Изменить размер шрифта - +
Кто-то ворошил кастрюли.

И все стихло.

Стас, прикрыв глаза, невозмутимо лежал на пыльном худом матрасе, сквозь который ощущались все неровности старого пола. Раньше он глаз не закрывал, темнота была полной. Но сейчас приоткрытая дверь размывала черную краску тускло-серой зыбью, глаза бегали, тупо пытаясь найти зацепку, сознание отвлекалось.

– Это был тот, кого мы ждали? – тихо спросил Стас.

– Скоро узнаем, – прошептал Карасько. – Не думай о нем. Думай о брате.

Стас погружался в мягкое забытье. Ничто уже не давило в спину, неудобство исчезло. Казалось, тело не лежало на твердом полу, а колыхалось и плыло в густом эфире. Благодать увлекала и расслабляла. Вдруг Стас испугался, что ничего не сможет ощутить. Ведь раньше чувство опасности за брата возникало спонтанно, он никогда не готовился к нему, все происходило так, словно включался неведомый рубильник. А сейчас он сознательно ждал этого состояния и поэтому тревожился. Тревога росла, давила сверху, раздирала тело. Стас уже слышал глухие голоса. Кто-то топтался прямо над головой, противно хрустел песок. Стало душно, легкие учащенно раздувались, пот заструился по вискам. Стас поднял руки и неожиданно уперся в потолок. Почему он так низко? Шершавый камень холодил жаркие ладони, руки ушли в стороны – стены! Он лежит в склепе, где нечем дышать! Духота давила, пробиралась в легкие. Стас жадно заглатывал воздух разинутым ртом, грудь послушно вздымалась, горло хрипело.
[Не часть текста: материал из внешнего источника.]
Definition maybeSendDiffCapability (c : Client) : Client :=
  if outboxOn c || diffCapabilitySent c || closed c then c
  else send_msg (with_capability c true (resumeSinceTs c)) (MConnect None None None true).

Definition subscribe (c : Client) (path : jsstr) (args : value) (l : nat) : Client :=
  let argsJson := convexToJson args in
  let hash := queryHash stringify path argsJson in
  let c := match jm_get (byHash (rstore (rec c))) hash with
    | Some _ => c
    | None =>
        let q := nextQueryId c in
        let c := with_rec (with_counters c (q + 1) (nextRequestId c))
          (with_store (rec c) (create (rstore (rec c)) q path argsJson hash).2) in
        send_msg (maybeSendDiffCapability c)
          (MModifyQuerySet [{| qr_queryId := q; qr_udfPath := path; qr_args := argsJson; qr_resultHash := None; qr_sinceTs := None |}] [])
    end in
  match jm_get (byHash (rstore (rec c))) hash ≫= jm_get (heap (rstore (rec c))) with
  | None => c
  | Some sub =>
      let s := set_listeners (rstore (rec c)) hash (set_add (listeners sub) l) in
      let s := match composedValue sub with Some v => notify s [NUpdate l v] | None => s end in
      with_rec c (with_store (rec c) s)
  end.

(** The closure [subscribe] returns. *)
Definition unsubscribe (c : Client) (hash : jsstr) (l : nat) : Client :=
  match jm_get (byHash (rstore (rec c))) hash ≫= jm_get (heap (rstore (rec c))) with
  | None => c
  | Some sub =>
      let ls := filter (λ x, x ≠ l) (listeners sub) in
      let c := with_rec c (with_store (rec c) (set_listeners (rstore (rec c)) hash ls)) in
      if Nat.eqb (length ls) 0 then
        let c := send_msg c (MModifyQuerySet [] [cs_queryId sub]) in
        with_rec c (with_store (rec c) (remove (rstore (rec c)) hash))
      else c
  end.

Definition mutationMessage (e : PendingMutation) : ClientMessage := 
  MMutation {| me_requestId := requestId e; me_udfPath := pmu_udfPath e; me_args := pmu_args e; me_clientId := clientId e;
    me_seq := match clientId e with Some _ => seq e | None => None end |}.
Definition set_status (c : Client) (rid : jsstr) (st : MutationStatus) : Client :=
  with_rec c (with_log (rec c) (log_update (log (rec c)) rid (with_status st))).

(** [mutation]: an updater that throws makes the call throw, and nothing is sent. *)
Definition mutation (c : Client) (path : jsstr) (args : value) (optimisticUpdate : option (value → upd)) (sd : Seed) : Client * res unit :=
  let rid := string_of_int (nextRequestId c) in
  let c := with_counters c (nextQueryId c) (nextRequestId c + 1) in
  let e := {| requestId := rid; pmu_udfPath := path; pmu_args := convexToJson args; update := optimisticUpdate;
    seed := sd; touched := []; status := Unsent; clientId := None; seq := None; m_order := None;
    identityFingerprint := None; enqueuedAt := None; durable := false |} in
  let '(r, x) := initiate stringify (rec c) e in
  let c := with_rec c r in
  match x with
  | Err err => (c, Err err)
  | Ok _ =>
      let c := with_pending c (set_add (pendingMutationCallbacks c) rid) (pendingActions c) in
      (if closed c then set_status c rid Unsent
       else send_msg (set_status c rid Inflight) (mutationMessage e), Ok tt)
  end.

Definition action (c : Client) (path : jsstr) (args : value) : Client :=
  let rid := string_of_int (nextRequestId c) in
  let c := with_counters c (nextQueryId c) (nextRequestId c + 1) in
  send_msg (with_pending c (pendingMutationCallbacks c) (set_add (pendingActions c) rid)) (MAction rid path (convexToJson args)).

Definition setAuth (c : Client) (token : option jsstr) : Client := send_msg (with_auth c token) (MSetAuth token).

(** [resync]: reset the version and resubscribe every live query, echoing what the client holds. *)
Definition resync_request (c : Client) (sub : ClientSub) : QueryRequest :=
  {| qr_queryId := cs_queryId sub; qr_udfPath := cs_path sub; qr_args := cs_args sub;
     qr_resultHash := match serverValue sub with Some _ => if answered sub then lastHash sub else None | None => None end;
     qr_sinceTs := Some (Z.max (resumeSinceTs c) (observedTs (rec c))) |}.
Definition resync (c : Client) : Client :=
  let subs := omap (λ p : nat, jm_get (heap (rstore (rec c))) p) (jm_values (byId (rstore (rec c)))) in
  match subs with
  | [] => with_session c INITIAL_VERSION false (closed c)
  | _ => send_msg (with_session c INITIAL_VERSION true (closed c)) (MModifyQuerySet (List.map (resync_request c) subs) [])
  end.

(** [ingestTransition] with [onDrift] wired to [resync], which runs in the middle of the modifications. *)
Fixpoint ingest_mods (c : Client) (unchanged : list jsstr) (ms : list StateModification) : Client * list jsstr * res unit :=
  match ms with
  | [] => (c, unchanged, Ok tt)
  | m :: ms =>
      let '(r, u, x) := apply_mod (rec c) unchanged m in
      let drifted := negb (Nat.eqb (length (drifts r)) (length (drifts (rec c)))) in
      let c := with_rec c r in
      let c := if drifted then resync c else c in
      match x with Ok _ => ingest_mods c u ms | Err e => (c, u, Err e) end
  end.
Definition client_ingest (c : Client) (ms : list StateModification) (endTs : Z) : Client * res unit :=
  let c := with_rec c (with_observed (rec c) (Z.max (observedTs (rec c)) endTs)) in
  match ingest_mods c [] ms with
  | (c, unchanged, Ok _) => (with_rec c (rebuild stringify (drop_covered (rec c)) unchanged), Ok tt)
  | (c, _, Err e) => (c, Err e)
  end.

Definition onTransition (c : Client) (b : Bracket) : Client * res unit :=
  if resyncing c then
    match client_ingest c (modifications b) (v_ts (endVersion b)) with
    | (c, Ok _) => (with_session c (endVersion b) false (closed c), Ok tt)
    | x => x
    end
  else if negb (versionsEqual (startVersion b) (c_version c)) then (resync c, Ok tt)
  else match client_ingest c (modifications b) (v_ts (endVersion b)) with
    | (c, Ok _) => (with_session c (endVersion b) (resyncing c) (closed c), Ok tt)
    | x => x
    end.

(** The two shapes of a [MutationResponse]; a success whose value does not decode throws before its layer is
    handled. *)
Definition onMutationResponse (c : Client) (rid : jsstr) (r : res (option json * option Z)) (error : jsstr) (code : option jsstr) (now : Z) : Client * res unit :=
  match r with
  | Ok (v, ts) =>
      match (if bool_decide (rid ∈ pendingMutationCallbacks c) then jsonToConvex (default JNull v) else Ok VNull) with
      | Err e => (with_pending c (filter (λ r, r ≠ rid) (pendingMutationCallbacks c)) (pendingActions c), Err e)
      | Ok v =>
          let c := settleMutation c rid (Resolved v) in
          (with_rec c (onMutationSuccess stringify (rec c) rid ts now), Ok tt)
      end
  | Err _ =>
      let c := settleMutation c rid (Rejected error code) in
      (with_rec c (onMutationFailure stringify (rec c) rid), Ok tt)
  end.

Definition onActionResponse (c : Client) (rid : jsstr) (x : Settlement) : Client :=
  if bool_decide (rid ∈ pendingActions c) then
    settle (with_pending c (pendingMutationCallbacks c) (filter (λ r, r ≠ rid) (pendingActions c))) rid x
  else c.

Definition onTransportClosed (c : Client) : Client :=
  let c := with_session c (c_version c) (resyncing c) true in
  let c := with_capability c false (observedTs (rec c)) in
  let '(r, x) := closeSession stringify (rec c) false in
  let c := with_rec c r in
  let c := fold_left (λ c rid, settleMutation c rid Undelivered) (rejectedInflight x) c in
  let c := fold_left (λ c rid, settle c rid ConnectionClosed) (pendingActions c) c in
  with_pending c (pendingMutationCallbacks c) [].
(* ===== verification/FsOutbox.v ===== *)
(** The outbox on a file system: [packages/client/src/outbox-fs.ts]. A queue is a journal file of one line per
    operation. Every disk operation is a link of one promise chain; the model runs the links in order, one step per [await], and an
    operation of the client may come between any two steps. A crash keeps what was synced and any prefix of what was written since.
    [JSON.stringify], the decoding of a line and [Buffer.byteLength] are parameters; the lock file and the fallback to memory are not modelled. *)
From S2P Require Import Prelude Numbers Values Json IndexKeys Ranges DocStore QueryEngine Subscriptions DiffSync SessionFlow ClientStore Outbox.

Abbreviation bytes := (list Z).

Inductive JournalOp :=
  | JoAppend (e : OutboxEntry)
  | JoStatus (c : jsstr) (q : Z) (st : OutboxEntryStatus) (err : option OutboxEntryError)
  | JoDequeue (c : jsstr) (q : Z)
  | JoMeta (c : jsstr) (m : OutboxMeta)
  | JoMetaDelete (c : jsstr)
  | JoOther.                    (** a parsed line with another [op] *)

Definition applyOp (s : OutboxStorage) (op : JournalOp) : OutboxStorage :=
  match op with
  | JoAppend e => append s e
  | JoStatus c q st err => updateStatus s c q st err
  | JoDequeue c q => dequeue s c q
  | JoMeta c m => setMeta s c m
  | JoMetaDelete c => deleteMeta s c
  | JoOther => s
  end.
Definition applyOps (s : OutboxStorage) (ops : list JournalOp) : OutboxStorage := fold_left applyOp ops s.

Definition COMPACT_THRESHOLD : Z := 4096.
Definition state_size (s : OutboxStorage) : Z := Z.of_nat (length (ob_entries s) + length (ob_meta s)).

(** [raw.split("\n")] *)
Fixpoint split_nl (raw : bytes) : list bytes :=
  match raw with
  | [] => [[]]
  | c :: r => if c =? 10 then [] :: split_nl r
              else match split_nl r with x :: xs => (c :: x) :: xs | [] => [[c]] end
  end.

(** Where the flush link that is running stands; [FCompact] carries the lines of the state as [compact] read it. *)
Inductive phase :=
  | FIdle
  | FWrite (batch : list JournalOp)
  | FSync (batch : list JournalOp)
  | FCompact (batch : list JournalOp) (snapshot : bytes).

Inductive link := LFlush | LClose.

Record Fs := {
  fs_state : OutboxStorage; fs_opCount : Z; fs_pending : list JournalOp; fs_flushScheduled : bool;
  fs_tail : list link; fs_phase : phase; fs_closed : bool; fs_dead : bool;
  fs_file : bytes; fs_synced : nat; fs_quarantine : list bytes;
  fs_acked : OutboxStorage      (** the effect of the operations whose promise has resolved *) }.

(** What reading the journal found: the state, the number of operations, the length of the accepted prefix, the
    quarantined lines and where a torn tail is cut. *)
Record Opening := {
  op_state : OutboxStorage; op_count : Z; op_valid : nat; op_bad : list bytes; op_cut : option nat }.

Section fs.
Context (enc : JournalOp → bytes) (dec : bytes → option JournalOp) (byteLength : bytes → nat).
Variable fsync : bool.

Definition line (op : JournalOp) : bytes := enc op ++ [10].
Definition lines (ops : list JournalOp) : bytes := concat (line <$> ops).

(** ** Opening *)
Definition open_line (last trailing : bool) (a : Opening) (l : bytes) : Opening :=
  match l with
  | [] =>
      {| op_state := op_state a; op_count := op_count a; op_valid := if last then op_valid a else S (op_valid a);
         op_bad := op_bad a; op_cut := op_cut a |}
  | _ =>
      if last && negb trailing then
        {| op_state := op_state a; op_count := op_count a; op_valid := op_valid a; op_bad := op_bad a; op_cut := Some (op_valid a) |}
      else match dec l with
      | Some op =>
          {| op_state := applyOp (op_state a) op; op_count := op_count a + 1; op_valid := op_valid a + byteLength l + 1;
             op_bad := op_bad a; op_cut := op_cut a |}
      | None =>
          {| op_state := op_state a; op_count := op_count a; op_valid := op_valid a + byteLength l + 1;
             op_bad := op_bad a ++ [l]; op_cut := op_cut a |}
      end
  end.
Fixpoint open_lines (trailing : bool) (ls : list bytes) (a : Opening) : Opening :=
  match ls with
  | [] => a
  | l :: rest => open_lines trailing rest (open_line (match rest with [] => true | _ => false end) trailing a l)
  end.
Definition read_journal (raw : bytes) : Opening :=
  open_lines (bool_decide (last raw = Some 10)) (match raw with [] => [] | _ => split_nl raw end)
    {| op_state := memoryOutbox; op_count := 0; op_valid := 0; op_bad := []; op_cut := None |}.

(** The lines [compact] writes: the meta rows, then the records in their order. *)
Definition snapshot_ops (s : OutboxStorage) : list JournalOp :=
  List.map (λ p, JoMeta p.1 p.2) (ob_meta s) ++ List.map JoAppend (sort_by by_order (jm_values (ob_entries s))).
Definition snapshot (s : OutboxStorage) : bytes := lines (snapshot_ops s).

(** A new instance over the file a previous one left; [truncate] past the end would extend the file with zeros. *)
Definition openOnce (file : bytes) (quarantine : list bytes) : Fs :=
  let o := read_journal file in
  let file := match op_cut o with Some n => resize n 0 file | None => file end in
  {| fs_state := op_state o; fs_opCount := op_count o; fs_pending := []; fs_flushScheduled := false; fs_tail := [];
     fs_phase := if state_size (op_state o) <? op_count o then FCompact [] (snapshot (op_state o)) else FIdle;
     fs_closed := false; fs_dead := false; fs_file := file; fs_synced := length file;
     fs_quarantine := quarantine ++ op_bad o; fs_acked := op_state o |}.

(** ** Operations *)
Definition write (f : Fs) (op : JournalOp) : Fs :=
  {| fs_state := fs_state f; fs_opCount := fs_opCount f + 1; fs_pending := fs_pending f ++ [op]; fs_flushScheduled := true;
     fs_tail := if fs_flushScheduled f then fs_tail f else fs_tail f ++ [LFlush];
     fs_phase := fs_phase f; fs_closed := fs_closed f; fs_dead := fs_dead f; fs_file := fs_file f; fs_synced := fs_synced f;
     fs_quarantine := fs_quarantine f; fs_acked := fs_acked f |}.
Definition with_fstate (f : Fs) (s : OutboxStorage) : Fs :=
  {| fs_state := s; fs_opCount := fs_opCount f; fs_pending := fs_pending f; fs_flushScheduled := fs_flushScheduled f;
     fs_tail := fs_tail f; fs_phase := fs_phase f; fs_closed := fs_closed f; fs_dead := fs_dead f; fs_file := fs_file f;
     fs_synced := fs_synced f; fs_quarantine := fs_quarantine f; fs_acked := fs_acked f |}.
Definition journal (f : Fs) (op : JournalOp) : Fs := write (with_fstate f (applyOp (fs_state f) op)) op.

Definition fs_append (f : Fs) (e : OutboxEntry) : Fs := journal f (JoAppend e).
Definition fs_updateStatus (f : Fs) (c : jsstr) (q : Z) (st : OutboxEntryStatus) (err : option OutboxEntryError) : Fs :=
  if jm_has (ob_entries (fs_state f)) (outbox_key c q) then journal f (JoStatus c q st err) else f.
Definition fs_dequeue (f : Fs) (c : jsstr) (q : Z) : Fs :=
  if jm_has (ob_entries (fs_state f)) (outbox_key c q) then journal f (JoDequeue c q) else f.
Definition fs_setMeta (f : Fs) (c : jsstr) (m : OutboxMeta) : Fs := journal f (JoMeta c m).
Definition fs_deleteMeta (f : Fs) (c : jsstr) : Fs := journal f (JoMetaDelete c).
Definition fs_loadAll (f : Fs) : Fs * HydrateResult :=
  let r := dropStaleVersion (sort_by by_order (jm_values (ob_entries (fs_state f)))) in
  (fold_left (λ f e, journal f (JoDequeue (ob_clientId e) (ob_seq e))) (hy_dropped r) f, r).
Тело измучилось и взмокло от интенсивных дыхательных движений, но Стас все равно задыхался.

Карасько наклонился к лежащему Стасу. Тот нервно ощупывал пространство над собой и тяжело, обливаясь потом, дышал.

«Пора!» – решил Карасько.

Рука преподавателя сильно толкнула студента:

– Встаем! Побежали!

Стас, выпучив глаза, нервно озирался.

– Держи прут! – крикнул Карасько. Ладонь Стаса сжала железку от кровати.

– Зачем? – шепнули его губы, сознание возвращалось медленно. – Ты же говорил, надо только сфотографировать?

– За мной!

Пол натужно скрипел под резвыми ногами преподавателя. Стас еле поспевал, ноги сгибались плохо. Сломанная дверь раздраженно качнулась под ударом Карасько и укоризненно застыла, криво упершись углом в землю.

Стас выпрыгнул в ночную прохладу вслед за Карасько. Там должен быть Влад. Он в опасности! Тело окатила волна свежего воздуха, но непослушные ноги зацепились за выступающую дверь, и Стас рухнул лицом вниз, как подрезанный косой стебель.

В падении он видел прыгающую спину Карасько, которую вытеснил стремительно приближающийся пятачок земли с рельефными вмятинами от колес водовозки.

 

Не все любят моментальное фото

 

Покорно умирать Тихон не собирался. Он смело ринулся в степь, чтобы убежать, но сильный рывок петли на шее свалил его на землю. Веревка обжигающим ободом перетянула горло.

– Удрать хотел, козлик? – Ильяс рассмеялся в лицо Тихону, обдавая брызгами слюны и запахом табака.

Он злорадно дождался, пока на щеках Заколова проступила синева, только после этого рука с гладким обрубком мизинца просунулась под веревку и растянула узел. Тихон смог сделать глубокий вздох. Ильяс подумал и снял петлю:

– Живи пока. А чтобы не бегал, я тебя…

Крепкие руки Ильяса обхватили ноги Заколова, на щиколотках затянулся грубый узел веревочной петли.

Тихон отвел взгляд от противной рожи. Небосвод, как и раньше, напоминал продырявленный звездами купол. Луна, несколько дней назад криво улыбавшаяся тонким месяцем, протиснулась, разорвала дырку и выпятила яркий круглый бок. Оставшаяся часть шара тускло бледнела, словно измазанная грязью.

Тихон попытался подняться. Как учат в героических кинофильмах – погибать надо стоя.